A witness told Japan’s NHK World news organisation that Yamagami, a resident of Nara, did not attempt to escape after the shooting. Reportedly, he laid down his weapon and remained on the spot as the security personnel apprehended him.

Abe was Japan's longest-serving PM before stepping down in 2020.

Prime Minister Narendra Modi, meanwhile, has announced one-day national mourning on July 9. He said he was shocked and saddened beyond words at the tragic demise of one of his "dearest friends".

"He (Abe) was a towering global statesman, an outstanding leader, and a remarkable administrator. He dedicated his life to make Japan and the world a better place," Modi said.

"My association with Mr. Abe goes back many years. I had got to know him during my tenure as Gujarat CM and our friendship continued after I became PM. His sharp insights on economy and global affairs always made a deep impression on me," the Prime Minister said.

Modi said that during my recent visit to Japan, he had the opportunity to meet Abe again and discuss many issues.

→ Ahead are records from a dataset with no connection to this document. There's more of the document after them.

(** * data_manager_corenlp_models: a shallow embedding and its properties

    The script downloads Stanford CoreNLP model JARs into a target
    directory and writes a Galaxy data-manager JSON manifest.  This file
    embeds [src/data_manager_corenlp_models.py] function by function:

    - Python [str] values are lists of Unicode code points ([list N]);
    - the outside world (working directory, files and directories, the
      network, the log of external actions) is a record [World] that every
      effectful function threads through the monad [M];
    - [argparse] is the function [parse_args] on the options given on the
      command line.

    Progress and status lines printed to stdout and stderr are left out. *)

From Stdlib Require Import String Ascii NArith List Bool Lia.
From stdpp Require Import base option list gmap sets.

Local Open Scope N_scope.

(** ** Text *)

(** A Python string: the sequence of its code points. *)
Abbreviation str := (list N).

(** The literal [s] as a Python string. *)
Definition py (s : string) : str :=
  (λ a : ascii, N_of_ascii a) <$> list_ascii_of_string s.

(** [str.isspace] on one character: the code points CPython's
    [_PyUnicode_IsWhitespace] accepts. *)
Definition isspace (c : N) : bool :=
  ((9 <=? c) && (c <=? 13)) || ((28 <=? c) && (c <=? 32))
  || (c =? 133) || (c =? 160) || (c =? 5760)
  || ((8192 <=? c) && (c <=? 8202))
  || (c =? 8232) || (c =? 8233) || (c =? 8239) || (c =? 8287) || (c =? 12288).

Fixpoint lstrip (s : str) : str :=
  match s with
  | c :: s' => if isspace c then lstrip s' else s
  | [] => []
  end.

Definition rstrip (s : str) : str := reverse (lstrip (reverse s)).

(** [s.strip()] *)
Definition strip (s : str) : str := rstrip (lstrip s).

(** [s.split(sep)] for a separator of one character; never empty. *)
Fixpoint split (sep : N) (s : str) : list str :=
  match s with
  | [] => [[]]
  | c :: s' =>
      if c =? sep then [] :: split sep s'
      else match split sep s' with
           | f :: fs => (c :: f) :: fs
           | [] => [[c]]
           end
  end.

(** [sep.join(l)] *)
Fixpoint join (sep : str) (l : list str) : str :=
  match l with
  | [] => []
  | [x] => x
  | x :: l' => x ++ sep ++ join sep l'
  end.

(** [s.startswith(c)] for one character. *)
Definition startswith (c : N) (s : str) : bool :=
  match s with
  | c' :: _ => c' =? c
  | [] => false
  end.

Definition TAB : N := 9.
Definition LF : N := 10.
Definition CR : N := 13.
Definition HASH : N := 35.
Definition SLASH : N := 47.

(** Text-mode reading ([open(path)], [newline=None]): "\r\n" and a lone
    "\r" arrive as "\n". *)
Fixpoint universal_newlines (s : str) : str :=
  match s with
  | [] => []
  | c :: rest =>
      if c =? CR then
        match rest with
        | c' :: _ => if c' =? LF then universal_newlines rest
                     else LF :: universal_newlines rest
        | [] => [LF]
        end
      else c :: universal_newlines rest
  end.

(** [for line in f]: the lines of the text, each with its terminating
    "\n" (the last one may lack it). *)
Fixpoint iter_lines (s : str) : list str :=
  match s with
  | [] => []
  | c :: s' =>
      if c =? LF then [c] :: iter_lines s'
      else match iter_lines s' with
           | l :: ls => (c :: l) :: ls
           | [] => [[c]]
           end
  end.
(** ** Regular expressions: the fragment of [re] the program uses

    A pattern is the instruction list [sre_compile] produces for it: marks
    open and close the groups (group [g] lies between marks [2g-2] and
    [2g-1]), a greedy repeat tries the longest run first and gives
    characters back one at a time.  The subject is a [str], so the
    engine steps over its characters and positions count characters. *)

Module Re.

Inductive charset : Type :=
| ANY                       (* [.] without DOTALL: any character but newline *)
| CATEGORY_DIGIT            (* [\d]: any Unicode decimal digit *)
| LITERAL (c : ascii).

Inductive instr : Type :=
| AT_BEGINNING              (* [^] *)
| AT_END                    (* [$] without MULTILINE *)
| MARK (n : nat)
| IN (cs : charset)         (* one character of the set *)
| MAX_REPEAT_1 (cs : charset).   (* [cs+], greedy *)

Definition newline : ascii := "010"%char.

Definition is_digit (c : string) : bool :=
  match decimal c with Some _ => true | None => false end.

Definition charset_has (cs : charset) (c : string) : bool :=
  match cs with
  | ANY => negb (String.eqb c (String newline EmptyString))
  | CATEGORY_DIGIT => is_digit c
  | LITERAL a => String.eqb c (String a EmptyString)
  end.

(** [$] matches at the end of the subject and before a newline that ends it. *)
Definition at_end (rest : list string) : bool :=
  match rest with
  | [] => true
  | [c] => String.eqb c (String newline EmptyString)
  | _ => false
  end.

Definition marks := list (nat * nat).

Section Engine.
(** What is left of the pattern, as a function of the position, the rest
    of the subject and the marks set so far. *)
Variable k : nat -> list string -> marks -> option marks.
Variable cs : charset.

Fixpoint repeat_greedy (pos : nat) (rest : list string) (mk : marks) : option marks :=
  match rest with
  | c :: rest' =>
      if charset_has cs c then
        match repeat_greedy (S pos) rest' mk with
        | Some m => Some m
        | None => k pos rest mk
        end
      else k pos rest mk
  | [] => k pos rest mk
  end.
End Engine.

Fixpoint exec (prog : list instr) : nat -> list string -> marks -> option marks :=
  match prog with
  | [] => fun _ _ mk => Some mk
  | i :: prog' =>
      let k := exec prog' in
      match i with
      | AT_BEGINNING => fun pos rest mk =>
          if Nat.eqb pos 0 then k pos rest mk else None
      | AT_END => fun pos rest mk =>
          if at_end rest then k pos rest mk else None
      | MARK n => fun pos rest mk => k pos rest ((n, pos) :: mk)
      | IN cs => fun pos rest mk =>
          match rest with
          | c :: rest' =>
              if charset_has cs c then k (S pos) rest' mk else None
          | [] => None
          end
      | MAX_REPEAT_1 cs => fun pos rest mk =>
          match rest with
          | c :: rest' =>
              if charset_has cs c then repeat_greedy k cs (S pos) rest' mk
              else None
          | [] => None
          end
      end
  end.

"He was witty and insightful as always. Little did I know that this would be our last meeting. My heartfelt condolences to his family and the Japanese people," Modi said.

"Mr Abe made an immense contribution to elevating India-Japan relations to the level of a Special Strategic and Global Partnership. Today, the whole of India mourns with Japan and we stand in solidarity with our Japanese brothers and sisters in this difficult moment," he said.